TASK STATEMENT:
Beginning with the line that holds "rewrite Hk by", set down each line of the data below through the very last, exactly as given, and nothing beyond that.

RECORD EXCERPTS:
Lemma heap_Pop_spec x l : heap_ok (x :: l) -> exists l', heap_Pop less (x :: l) = Some (x, l') /\
  heap_ok l' /\ l' ≡ₚ l.
Proof.
  intros Hh. unfold heap_Pop. set (l0 := x :: l) in *. change (length l0 - 1) with (length l - 0). rewrite Nat.sub_0_r.
  set (n := length l). assert (length l0 = S n) as Hl0 by done.
  destruct (decide (n = 0)) as [Hz|Hnz].
  { assert (l = []) as -> by (by apply nil_length_inv). eexists. split; [done|]. split; [|done]. intros c Hc. simpl in Hc. lia. }
  pose proof (down_spec n 0 n (swap l0 0 n) 0) as Hd. fold (heap_down less (swap l0 0 n) 0 n) in Hd.
  destruct (heap_down less (swap l0 0 n) 0 n) as [l1 moved]. simpl.
  destruct Hd as (Hok & Hnm & Hp & Hl & Hm); [lia|rewrite swap_length; lia| |].
  { split; [|intros; lia]. intros c Hc _ Hpc Hc0. pose proof (parent_bounds c ltac:(lia)). pose proof (Hh c ltac:(lia)).
    swap_cases. done. }
  rewrite swap_length, Hl0 in Hl. assert (l1 !!! n = x) as Hx.
  { rewrite Hm by done. rewrite swap_lookup by lia. rewrite (proj2 (Nat.eqb_neq n 0)) by done. by rewrite Nat.eqb_refl. }
  exists (take n l1). rewrite Hx. split; [done|]. split.
  - apply take_upto; [lia|]. intros c Hc. apply Hok; [lia|lia|left; lia].
  - assert (x :: take n l1 ≡ₚ x :: l) as Hperm; [|by apply Permutation_cons_inv in Hperm].
    pose proof (take_last l1 ltac:(lia)) as Ht. rewrite Hl in Ht. change (S n - 1) with (n - 0) in Ht.
    rewrite Nat.sub_0_r, Hx in Ht. rewrite <- Ht, Hp. apply (swap_perm l0); rewrite Hl0; lia.
Qed.

(** The element at [i] was replaced: [down], and [up] when it did not move. *)
Definition fix_pre n l i : Prop :=
  (forall c, 0 < c < n -> parent c <> i -> c <> i -> ordered l (parent c) c) /\
  (forall c, 0 < c < n -> 0 < i -> parent c = i -> ordered l (parent i) c).

Lemma fix_spec n l i : i < n <= length l -> fix_pre n l i ->
  let l' := let (l1, moved) := heap_down less l i n in if moved then l1 else heap_up less l1 i in
  heap_upto n l' /\ l' ≡ₚ l /\ length l' = length l /\ forall k, n <= k -> l' !!! k = l !!! k.
Proof.
  intros Hi [H1 H2]. pose proof (down_spec n 0 n l i ltac:(lia) Hi) as Hd. fold (heap_down less l i n) in Hd.
  destruct (heap_down less l i n) as [l1 moved].
  destruct Hd as (Hok & Hnm & Hp & Hl & Hm); [split; [intros; apply H1|intros; apply H2]; done|].
  destruct moved; [split_and!; try done; intros c Hc; apply Hok; auto with lia|].
  rewrite (Hnm eq_refl) in *. unfold heap_up. apply up_spec; [lia|done|].
  split; [intros c Hc Hne; apply Hok; auto with lia|intros c Hi0 Hc Hpc; by apply H2].
Qed.

Lemma heap_Fix_spec i l : i < length l -> fix_pre (length l) l i -> heap_ok (heap_Fix less i l) /\ heap_Fix less i l ≡ₚ l.
Proof.
  intros Hi Hpre. destruct (fix_spec (length l) l i) as (Hok & Hp & Hl & _); [lia|done|].
  unfold heap_Fix. split; [|done]. unfold heap_ok. by rewrite Hl.
Qed.

(** Replacing one element of a heap leaves only its own pairs to fix. *)
Lemma insert_fix_pre i x l : heap_ok l -> i < length l -> fix_pre (length l) (<[i := x]> l) i.
Proof.
  intros Hh Hi. split.
  - intros c Hc Hpc Hci. unfold ordered. rewrite !list_lookup_total_insert_ne by done. apply Hh. lia.
  - intros c Hc Hi0 Hpc. pose proof (parent_bounds c ltac:(lia)). pose proof (parent_bounds i ltac:(lia)).
    unfold ordered. rewrite !list_lookup_total_insert_ne by lia. apply le_trans with (l !!! i).
    + apply Hh. lia.
    + rewrite <- Hpc. apply Hh. lia.
Qed.

Lemma heap_Remove_spec i l : heap_ok l -> i < length l ->
  let '(x, l') := heap_Remove less i l in x = l !!! i /\ heap_ok l' /\ l ≡ₚ x :: l'.
Proof.
  intros Hh Hi. unfold heap_Remove. set (n := length l - 1). destruct (Nat.eqb_spec n i) as [<-|Hne].
  { split_and!; [done| |by apply take_last; lia]. apply take_upto; [lia|]. intros c Hc. apply Hh. lia. }
  destruct (fix_spec n (swap l i n) i) as (Hok & Hp & Hl & Hk); [rewrite swap_length; lia| |].
  { split.
    - intros c Hc Hpc Hci. pose proof (parent_bounds c ltac:(lia)). pose proof (Hh c ltac:(lia)). swap_cases. done.
    - intros c Hc Hi0 Hpc. pose proof (parent_bounds c ltac:(lia)). pose proof (parent_bounds i Hi0).
      pose proof (Hh c ltac:(lia)) as Hc1. pose proof (Hh i ltac:(lia)) as Hi1. rewrite Hpc in Hc1. swap_cases.
      by eapply le_trans. }
  set (l' := let (l1, moved) := heap_down less (swap l i n) i n in if moved then l1 else heap_up less l1 i) in *.
  rewrite swap_length in Hl. assert (l' !!! n = l !!! i) as Hx.
  { rewrite Hk by done. rewrite swap_lookup by lia. rewrite (proj2 (Nat.eqb_neq n i)) by done. by rewrite Nat.eqb_refl. }
  rewrite Hx. split_and!; [done|apply take_upto; [lia|done]|].
  pose proof (take_last l' ltac:(lia)) as Ht. rewrite Hl in Ht. fold n in Ht. rewrite Hx in Ht.
  rewrite <- Ht, Hp. symmetry. apply swap_perm; lia.
Qed.

(** A sorted slice is a heap. *)
Lemma sorted_heap l : (forall i j, i < j < length l -> ordered l i j) -> heap_ok l.
Proof. intros H c Hc. pose proof (parent_bounds c ltac:(lia)). apply H. lia. Qed.
End order.

Arguments heap_ok {A _} less l.
Arguments le {A} less x y.
Arguments heap_Init {A _} less l : simpl never.
Arguments heap_Push {A _} less x l : simpl never.
Arguments heap_Pop {A _} less l : simpl never.
Arguments heap_Fix {A _} less i l : simpl never.
Arguments heap_Remove {A _} less i l : simpl never.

THE COMPLETED TASK:
  { rewrite Hk by done. rewrite swap_lookup by lia. rewrite (proj2 (Nat.eqb_neq n i)) by done. by rewrite Nat.eqb_refl. }
  rewrite Hx. split_and!; [done|apply take_upto; [lia|done]|].
  pose proof (take_last l' ltac:(lia)) as Ht. rewrite Hl in Ht. fold n in Ht. rewrite Hx in Ht.
  rewrite <- Ht, Hp. symmetry. apply swap_perm; lia.
Qed.

(** A sorted slice is a heap. *)
Lemma sorted_heap l : (forall i j, i < j < length l -> ordered l i j) -> heap_ok l.
Proof. intros H c Hc. pose proof (parent_bounds c ltac:(lia)). apply H. lia. Qed.
End order.

Arguments heap_ok {A _} less l.
Arguments le {A} less x y.
Arguments heap_Init {A _} less l : simpl never.
Arguments heap_Push {A _} less x l : simpl never.
Arguments heap_Pop {A _} less l : simpl never.
Arguments heap_Fix {A _} less i l : simpl never.
Arguments heap_Remove {A _} less i l : simpl never.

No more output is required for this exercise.